Another way of preventing overfitting, besides limiting the model's capacity, is by improving the quality of your data. The most obvious choice would be **outlier/noise** removal, however in practice their usefulness is limited. A more common way (especially in image-related tasks) is **data augmentation**. Here we attempt randomly transform the training examples so that while they appear to the model to be different, they convey the same semantic information (e.g. left-right flipping on images).
[Data augmentation overview](http://cs231n.stanford.edu/reports/2017/pdfs/300.pdf)
### Practical suggestions:
- By far the most effective regularization technique is **dropout**, meaning that it should be the first you should use. However, you don't need to (and probably shouldn't) place dropout everywhere! The most prone layers to overfitting are the Fully Connected (FC) layers, because they contain the most parameters. Dropout should be applied to these layers (impacting their connections to the next layer).

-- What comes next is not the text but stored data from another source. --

(** C4: for a GET whose control message is no error and whose transfer
    the user does not decline, [receiveData] reads the data connection in
    reads of at most 1024 bytes until a read returns nothing, writes each
    read to the file named by the request, so that the file holds exactly
    the bytes received, and then prints ["Transfer complete."]. *)
Theorem receiveData_get_writes_stream (argv : list pystr) (name : pystr)
    (st : state) (data : bytes) (q' : list bytes) (text : pystr) :
  arg argv 3 = Some (lit "-g") →
  arg argv 4 = Some name →
  recv_queue MAX_LIMIT (control_in st) = (data, q') →
  utf8_decode data = Some text →
  status_is_error (strip NL text) = false →
  (fs st !! name = None
   ∨ ∃ old ans rest, fs st !! name = Some old ∧ stdin st = ans :: rest
                     ∧ ans ≠ lit "n" ∧ ans ≠ lit "N") →
  ∃ reads st' asked,
    receiveData argv Control DataConn st = (Ret tt, st')
    ∧ Forall (λ c, c ≠ [] ∧ (length c ≤ 1024)%nat) reads
    ∧ concat reads = concat (data_in st)
    ∧ fs st' = <[name := concat reads]> (fs st)
    ∧ data_in st' = []
    ∧ trace st' = trace st
        ++ [ERecv Control data] ++ asked
        ++ [EOpenWB name; EPrint (lit "Transferring " ++ name ++ lit ".")]
        ++ copy_trace name reads
        ++ [ECloseFile name; EPrint (lit "Transfer complete.");
            ECloseFile name]
    ∧ (asked = [] ∨ asked = [EInput (overwrite_prompt name)]).
Proof.
  intros Hcmd Hname Hrecv Hdec Hok Hgo.
  by apply (receiveData_get_proceeds argv name st data q' text).
Qed.

(** [report.csv] does not exist here and the server sends six bytes. *)
Lemma receiveData_get_writes_stream_witness :
  ∃ reads st' asked,
    receiveData get_argv Control DataConn report_fresh_st = (Ret tt, st')
    ∧ Forall (λ c, c ≠ [] ∧ (length c ≤ 1024)%nat) reads
    ∧ concat reads = concat (data_in report_fresh_st)
    ∧ fs st' = <[lit "report.csv" := concat reads]> (fs report_fresh_st)
    ∧ data_in st' = []
    ∧ trace st' = trace report_fresh_st
        ++ [ERecv Control (ascii_bytes "SENDING")] ++ asked
        ++ [EOpenWB (lit "report.csv");
            EPrint (lit "Transferring " ++ lit "report.csv" ++ lit ".")]
        ++ copy_trace (lit "report.csv") reads
        ++ [ECloseFile (lit "report.csv"); EPrint (lit "Transfer complete.");
            ECloseFile (lit "report.csv")]
    ∧ (asked = [] ∨ asked = [EInput (overwrite_prompt (lit "report.csv"))]).
Proof.
  apply (receiveData_get_writes_stream get_argv (lit "report.csv")
           report_fresh_st (ascii_bytes "SENDING") [] (lit "SENDING"));
    try reflexivity.
  left. reflexivity.
Defined.

(** C10: for a GET that passes the check of the control message and the
    question to the user, the file is opened for writing, which empties
    it, before anything is read from the data connection; it ends up
    holding exactly what the data connection carried.  So when the server
    closes the data connection without sending a byte, a file that existed
    is left empty. *)
Theorem receiveData_truncates_first (argv : list pystr) (name : pystr)
    (st : state) (data : bytes) (q' : list bytes) (text : pystr) :
  arg argv 3 = Some (lit "-g") →
  arg argv 4 = Some name →
  recv_queue MAX_LIMIT (control_in st) = (data, q') →
  utf8_decode data = Some text →
  status_is_error (strip NL text) = false →
  (fs st !! name = None
   ∨ ∃ old ans rest, fs st !! name = Some old ∧ stdin st = ans :: rest
                     ∧ ans ≠ lit "n" ∧ ans ≠ lit "N") →
  ∃ st' pre post,
    receiveData argv Control DataConn st = (Ret tt, st')
    ∧ trace st' = trace st ++ pre ++ [EOpenWB name] ++ post
    ∧ (∀ c, ERecv DataConn c ∉ pre)
    ∧ (∀ c, EWrite name c ∉ pre)
    ∧ fs st' !! name = Some (concat (data_in st))
    ∧ (concat (data_in st) = [] → fs st' !! name = Some []).
Proof.
  intros Hcmd Hname Hrecv Hdec Hok Hgo.
  destruct (receiveData_get_proceeds argv name st data q' text)
    as (reads & st' & asked & Hrun & _ & Hcat & Hfs & _ & Htr & Hasked);
    try done.
  exists st', ([ERecv Control data] ++ asked),
    ([EPrint (lit "Transferring " ++ name ++ lit ".")]
     ++ copy_trace name reads
     ++ [ECloseFile name; EPrint (lit "Transfer complete.");
         ECloseFile name]).
  split; [done|]. split.
  { rewrite Htr. by rewrite <- !app_assoc. }
  assert (fs st' !! name = Some (concat (data_in st))) as Hlook.
  { rewrite Hfs, Hcat. apply lookup_insert_eq. }
  repeat split; [| |done|by intros <-].
  - intros c Hc. destruct Hasked as [-> | ->]; cbn [app] in Hc;
      repeat (apply elem_of_cons in Hc as [Hc | Hc]; [discriminate|]);
      by apply elem_of_nil in Hc.
  - intros c Hc. destruct Hasked as [-> | ->]; cbn [app] in Hc;
      repeat (apply elem_of_cons in Hc as [Hc | Hc]; [discriminate|]);
      by apply elem_of_nil in Hc.
Qed.

(** [report.csv] exists here, the user agrees, and the server sends
    nothing. *)
Lemma receiveData_truncates_first_witness :
  ∃ st' pre post,
    receiveData get_argv Control DataConn report_empty_st = (Ret tt, st')
    ∧ trace st'
      = trace report_empty_st ++ pre ++ [EOpenWB (lit "report.csv")] ++ post
    ∧ (∀ c, ERecv DataConn c ∉ pre)
    ∧ (∀ c, EWrite (lit "report.csv") c ∉ pre)
    ∧ fs st' !! lit "report.csv" = Some (concat (data_in report_empty_st))
    ∧ (concat (data_in report_empty_st) = []
       → fs st' !! lit "report.csv" = Some []).
Proof.
  apply (receiveData_truncates_first get_argv (lit "report.csv")
           report_empty_st (ascii_bytes "SENDING") [] (lit "SENDING"));
    try reflexivity.
  right. exists (ascii_bytes "old"), (lit "y"), [].
  repeat split; try reflexivity; discriminate.
Defined.

(** ** How a run can end *)

Lemma wp_bind {A B} (m : M A) (k : A → M B) Q H st :
  wp m (λ a, wp (k a) Q H) H st → wp (bind m k) Q H st.
Proof. unfold wp, bind. by destruct (m st) as [[a|h] st']. Qed.

Lemma wp_mono {A} (m : M A) (Q Q' : A → state → Prop)
    (H H' : halt → state → Prop) st :
  wp m Q H st →
  (∀ a st', Q a st' → Q' a st') →
  (∀ h st', H h st' → H' h st') →
  wp m Q' H' st.
Proof. unfold wp. destruct (m st) as [[a|h] st']; eauto. Qed.

Lemma no_close_snoc (tr : list event) (e : event) :
  (∀ k, e ≠ EClose k) → no_close tr → no_close (tr ++ [e]).
Proof.
  intros He Htr k. rewrite elem_of_app, list_elem_of_singleton.
  intros [? | ?]; [by eapply Htr | by eapply He].
Qed.

Lemma keeps_wp {A} (I : state → Prop) (m : M A) Q H st :
  keeps I m → I st →
  (∀ a st', I st' → Q a st') →
  (∀ e st', I st' → H (HRaise e) st') →
  wp m Q H st.
Proof.
  intros Hk HI HQ HH. eapply wp_mono; [by apply Hk | done |].
  intros [c|e|] st'; [done | apply HH | done].
Qed.

Section keeps.
Context (I : state → Prop) `{!Stable I}.

Lemma keeps_bind {A B} (m : M A) (k : A → M B) :
  keeps I m → (∀ a, keeps I (k a)) → keeps I (bind m k).
Proof.
  intros Hm Hk st HI. apply wp_bind. eapply wp_mono; [by apply Hm | |done].
  intros a st' HI'. by apply Hk.
Qed.

Lemma keeps_ret {A} (a : A) : keeps I (ret a).
Proof. by intros st HI. Qed.

Lemma keeps_raise {A} (e : exn) : keeps I (raise e : M A).
Proof. by intros st HI. Qed.

Lemma keeps_or_raise {A} (e : exn) (o : option A) : keeps I (or_raise e o).
Proof. destruct o; [apply keeps_ret | apply keeps_raise]. Qed.

Lemma keeps_get {A} (f : state → A) : keeps I (get f).
Proof. by intros st HI. Qed.

Lemma keeps_emit (e : event) : (∀ k, e ≠ EClose k) → keeps I (emit e).
Proof. intros He st HI. by apply I_log. Qed.

Lemma keeps_print (line : pystr) : keeps I (print line).
Proof. by apply keeps_emit. Qed.

Lemma keeps_file_close (name : pystr) : keeps I (file_close name).
Proof. by apply keeps_emit. Qed.

Lemma keeps_put_fs (m : gmap pystr bytes) : keeps I (modify (put_fs m)).
Proof. intros st HI. by apply I_fs. Qed.

Lemma keeps_input (prompt : pystr) : keeps I (input prompt).
Proof.
  unfold input. apply keeps_bind; [by apply keeps_emit | intros _].
  apply keeps_bind; [apply keeps_get | intros [|a l]].
  - apply keeps_raise.
  - apply keeps_bind; [|intros _; apply keeps_ret].
    intros st HI. by apply I_stdin.
Qed.

Lemma keeps_isfile (name : pystr) : keeps I (isfile name).
Proof.
  unfold isfile. apply keeps_bind; [apply keeps_get | intros m].
  apply keeps_ret.
Qed.

Lemma keeps_open_wb (name : pystr) : keeps I (open_wb name).
Proof.
  unfold open_wb. apply keeps_bind; [by apply keeps_emit | intros _].
  apply keeps_bind; [apply keeps_get | intros m]. apply keeps_put_fs.
Qed.

Lemma keeps_file_write (name : pystr) (data : bytes) :
  keeps I (file_write name data).
Proof.
  unfold file_write. apply keeps_bind; [by apply keeps_emit | intros _].
  apply keeps_bind; [apply keeps_get | intros m]. apply keeps_put_fs.
Qed.

Lemma keeps_sock_recv (k : sock) (n : nat) : keeps I (sock_recv k n).
Proof.
  unfold sock_recv. case_bool_decide; [apply keeps_raise|].
  apply keeps_bind; [apply keeps_get | intros q].
  destruct (recv_queue n q) as [data q'].
  apply keeps_bind; [|intros _].
  { intros st HI. destruct k; [done | by apply I_control_in
                                     | by apply I_data_in]. }
  apply keeps_bind; [by apply keeps_emit | intros _]. apply keeps_ret.
Qed.

Lemma keeps_getMsg (k : sock) : keeps I (getMsg k).
Proof.
  unfold getMsg. apply keeps_bind; [apply keeps_sock_recv | intros data].
  apply keeps_bind; [apply keeps_or_raise | intros text]. apply keeps_ret.
Qed.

- **Batch normalization**, besides having a regularization effect aids your model in several other ways (e.g. speeds up convergence, allows for the use of higher learning rates). It too should be used in FC layers.
- As mentioned previously it also may be beneficial to stop your model earlier in the training phase than scheduled. The problem with **early stopping** is that there is no guarantee that, at any given point, the model won't start improving again. A more practical approach than early stopping is storing the weights of the model that achieve the best performance on the validation set. Be cautious, however, as this is not an unbiased estimate of the performance of your model (just better than the training set). You **can** also overfit on the validation set. More on that later.
[keras implementation](https://keras.io/callbacks/#modelcheckpoint)
- In some applications (e.g. image related tasks), it is highly recommended to follow an already established architecture (e.g. VGG, ResNet, Inception), that you can find ImageNet weights for. The generic nature of this dataset, allows the features to be in turn generic enough to be used for any image related task. Besides being robust to overfitting this will greatly reduce the training time.
Another use of the similar concept is the following: if your task doesn't have much data, but you can find another similar task that does, you can use **transfer learning** to reduce overfitting. First train your network for the task that has the larger dataset and then attempt to **fine-tune** the model to the one you initially wanted. The initial training will, in most cases, make your model more robust to overfitting.
- **Data augmentation**. While it **always** helps to have a larger dataset, data augmentation techniques do have their shortcomings. More specifically, you have to be careful not to augment *too strongly*, as this might ruin the semantic content of the data. For example in image augmentation if you translate/shift/scale or adjust the brighness/contrast the image too much you'll lose much of the information it contains. Furthermore, augmentation schemes need to be implemented for each task in an ad-hoc fashion (e.g. in handwritten digit recognition the digits are usually aligned and shouldn't be rotated too much; also they shouldn't be flipped in any direction, as they aren't horizontally/vertically symetric. Same goes for medical images).
In short be careful not to produce **non realistic** images through data augmentation. Moreover, an increased dataset size will require a longer training time. Personally, I start considering using data augmentation when I see that my model is reaching near $0$ loss on the training set.